» Your instructions
Each line in the entries below that holds the string "Hdiv" must be copied.

» Records for processing
BEGIN

Lemma digits2_pos_unico (m : positive) (d : Z) :
  2 ^ (d - 1) <= Zpos m < 2 ^ d → Zpos (digits2_pos m) = d.
Proof.
  intros [Hlo Hhi]. pose proof (digits2_pos_cotas m) as [Hlo' Hhi'].
  assert (0 < d). { destruct (Z.lt_trichotomy d 0) as [H|[H|H]]; auto.
    - rewrite Z.pow_neg_r in Hhi by lia. lia.
    - subst. simpl in Hhi. lia. }
  destruct (Z.lt_trichotomy (Zpos (digits2_pos m)) d) as [H1|[H1|H1]]; auto.
  - assert (2 ^ Zpos (digits2_pos m) <= 2 ^ (d - 1)) by (apply Z.pow_le_mono_r; lia). lia.
  - assert (2 ^ d <= 2 ^ (Zpos (digits2_pos m) - 1)) by (apply Z.pow_le_mono_r; lia). lia.
Qed.

Lemma digits2_pos_mul_pow2 (m : positive) (k : Z) (p : positive) :
  0 <= k → Zpos p = Zpos m * 2 ^ k → Zpos (digits2_pos p) = Zpos (digits2_pos m) + k.
Proof.
  intros Hk Hp. apply digits2_pos_unico. rewrite Hp.
  pose proof (digits2_pos_cotas m) as [Hlo Hhi].
  replace (Zpos (digits2_pos m) + k - 1) with ((Zpos (digits2_pos m) - 1) + k) by lia.
  rewrite !Z.pow_add_r by lia.
  assert (0 < 2 ^ k) by (apply Z.pow_pos_nonneg; lia). nia.
Qed.

(** Shifting a mantissa left multiplies it by a power of two. *)
Lemma iter_xO_pow2 (m d : positive) :
  Zpos (Pos.iter xO m d) = Zpos m * 2 ^ Zpos d.
Proof.
  induction d as [|d IH] using Pos.peano_ind.
  - simpl. lia.
  - rewrite Pos.iter_succ, Pos2Z.inj_succ, Z.pow_succ_r by lia.
    rewrite Pos2Z.inj_xO, IH. lia.
Qed.

(** The iterator of [SpecFloat] is the one of [Pos]. *)
Lemma iter_pos_iter {A} (f : A → A) (p : positive) : ∀ x, SpecFloat.iter_pos f p x = Pos.iter f x p.
Proof.
  induction p as [p IH|p IH|]; intros x; simpl.
  - rewrite !IH. rewrite Pos.iter_swap. f_equal. apply Pos.iter_swap.
  - rewrite !IH. reflexivity.
  - reflexivity.
Qed.

(** One step of the right shift loses nothing on an even mantissa. *)
Lemma shr_1_par (m : Z) :
  0 <= m → Z.even m = true →
  shr_1 {| shr_m := m; shr_r := false; shr_s := false |}
  = {| shr_m := m / 2; shr_r := false; shr_s := false |}.
Proof.
  intros Hm He. destruct m as [|[p|p|]|p]; try discriminate; try lia.
  - reflexivity.
  - simpl. f_equal. rewrite Pos2Z.inj_xO. rewrite Z.mul_comm, Z.div_mul by lia. reflexivity.
Qed.

(** A right shift by [p] bits is exact on a multiple of [2^p]. *)
Lemma iter_shr_exacto (p : positive) (m : Z) :
  0 <= m → (2 ^ Zpos p | m) →
  SpecFloat.iter_pos shr_1 p {| shr_m := m; shr_r := false; shr_s := false |}
  = {| shr_m := m / 2 ^ Zpos p; shr_r := false; shr_s := false |}.
Proof.
  rewrite iter_pos_iter. revert m.
  induction p as [|p IH] using Pos.peano_ind; intros m Hm [c Hc].
  - simpl Pos.iter. apply shr_1_par; [lia|]. subst. rewrite Z.even_mul. simpl. apply orb_true_r.
  - rewrite Pos.iter_succ. rewrite Pos2Z.inj_succ, Z.pow_succ_r in * by lia.
    assert (0 < 2 ^ Zpos p) by (apply Z.pow_pos_nonneg; lia).
    rewrite IH; [|lia|exists (c * 2); lia].
    assert (Hq : m / 2 ^ Zpos p = c * 2).
    { subst. replace (c * (2 * 2 ^ Zpos p)) with (c * 2 * 2 ^ Zpos p) by lia. apply Z.div_mul. lia. }
    rewrite shr_1_par; [|nia|rewrite Hq, Z.even_mul; simpl; apply orb_true_r].
    f_equal. rewrite Z.div_div by lia. f_equal. lia.
Qed.

Lemma fexp_eq (e : Z) : fexp 53 1024 e = Z.max (e - 53) (-1074).
Proof. reflexivity. Qed.

(** Rounding is the identity on a mantissa whose dropped bits are zero. *)
Lemma binary_round_aux_exacto (s : bool) (m : positive) (e k : Z) :
  k = Z.max 0 (fexp 53 1024 (Zpos (digits2_pos m) + e) - e) →
  (2 ^ k | Zpos m) →
  e + k <= 971 →
  binary_round_aux 53 1024 s (Zpos m) e loc_Exact
  = S754_finite s (Z.to_pos (Zpos m / 2 ^ k)) (e + k).
Proof.
  intros Hk Hdiv Hmax.
  unfold binary_round_aux, shr_fexp. cbn [Zdigits2 shr_record_of_loc].
  remember (fexp 53 1024 (Zpos (digits2_pos m) + e) - e) as n eqn:Hn.
  destruct n as [|p|p];
    [assert (k = 0) by lia|assert (k = Zpos p) by lia|assert (k = 0) by lia];
    clear Hk; subst k.
  - (* no shift *)
    cbn [shr shr_m loc_of_shr_record round_nearest_even Zdigits2 shr_record_of_loc].
    rewrite <- Hn. cbn [shr shr_m].
    rewrite Z.add_0_r in *. rewrite Z.div_1_r. cbn [Z.to_pos].
    destruct (Z.leb_spec e (1024 - 53)); [reflexivity|lia].
  - cbn [shr]. rewrite iter_shr_exacto by (auto; lia).
    cbn [shr_m loc_of_shr_record round_nearest_even].
    assert (Hpow : 0 < 2 ^ Zpos p) by (apply Z.pow_pos_nonneg; lia).
    destruct Hdiv as [c Hc].
    assert (Hq : Zpos m / 2 ^ Zpos p = c) by (rewrite Hc; apply Z.div_mul; lia).
    rewrite Hq. assert (0 < c) by nia.
    destruct c as [|c|c]; try lia.
    cbn [Zdigits2 shr_record_of_loc].
    assert (Hd : Zpos (digits2_pos m) = Zpos (digits2_pos c) + Zpos p).
    { apply digits2_pos_mul_pow2; [lia|exact Hc]. }
    replace (fexp 53 1024 (Zpos (digits2_pos c) + (e + Zpos p)) - (e + Zpos p)) with 0.
    2:{ replace (Zpos (digits2_pos c) + (e + Zpos p)) with (Zpos (digits2_pos m) + e) by lia. lia. }
    cbn [shr shr_m Z.to_pos].
    destruct (Z.leb_spec (e + Zpos p) (1024 - 53)); [reflexivity|lia].
  - cbn [shr shr_m loc_of_shr_record round_nearest_even Zdigits2 shr_record_of_loc].
    rewrite <- Hn. cbn [shr shr_m].
    rewrite Z.add_0_r in *. rewrite Z.div_1_r. cbn [Z.to_pos].
    destruct (Z.leb_spec e (1024 - 53)); [reflexivity|lia].
Qed.

(** [normalize] is exact on a representable value. *)
Lemma normalize_exacto (n : positive) (e : Z) (s sz : bool) :
  let fe := fexp 53 1024 (Zpos (digits2_pos n) + e) in
  fe <= 971 →
  (e < fe → (2 ^ (fe - e) | Zpos n)) →
  normalize (cond_Zopp s (Zpos n)) e sz
  = S754_finite s (Z.to_pos (if e <? fe then Zpos n / 2 ^ (fe - e) else Zpos n * 2 ^ (e - fe))) fe.
Proof.
  intros fe Hmax Hdiv.
  assert (Hr : normalize (cond_Zopp s (Zpos n)) e sz = binary_round 53 1024 s n e).
  { destruct s; reflexivity. }
  rewrite Hr. unfold binary_round, shl_align. fold fe.
  destruct (Z.ltb_spec e fe) as [Hlt|Hge].
  - assert (Hz : fe - e = Zpos (Z.to_pos (fe - e))) by (rewrite Z2Pos.id; lia).
    rewrite Hz at 1.
    rewrite (binary_round_aux_exacto s n e (fe - e)); [f_equal; lia| |auto|lia].
    fold fe. lia.
  - destruct (fe - e) as [|p|p] eqn:Hp.
    + assert (fe = e) by lia.
      rewrite (binary_round_aux_exacto s n e 0); [|fold fe; lia|exists (Zpos n); lia|lia].
      f_equal; [|lia]. replace (e - fe) with 0 by lia. rewrite Z.div_1_r, Z.mul_1_r. reflexivity.
    + lia.
    + assert (Hef : e - fe = Zpos p) by lia.
      assert (Hm : Zpos (Pos.iter xO n p) = Zpos n * 2 ^ Zpos p) by apply iter_xO_pow2.
      rewrite (binary_round_aux_exacto s (Pos.iter xO n p) fe 0).
      * rewrite Z.div_1_r, Z.add_0_r, Hm, Hef. reflexivity.
      * rewrite (digits2_pos_mul_pow2 n (Zpos p) _ ltac:(lia) Hm).
        replace (Zpos (digits2_pos n) + Zpos p + fe) with (Zpos (digits2_pos n) + e) by lia.
        fold fe. lia.
      * exists (Zpos (Pos.iter xO n p)). lia.
      * lia.
Qed.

END

» Exercise output
  intros Hk Hdiv Hmax.
    destruct Hdiv as [c Hc].
  intros fe Hmax Hdiv.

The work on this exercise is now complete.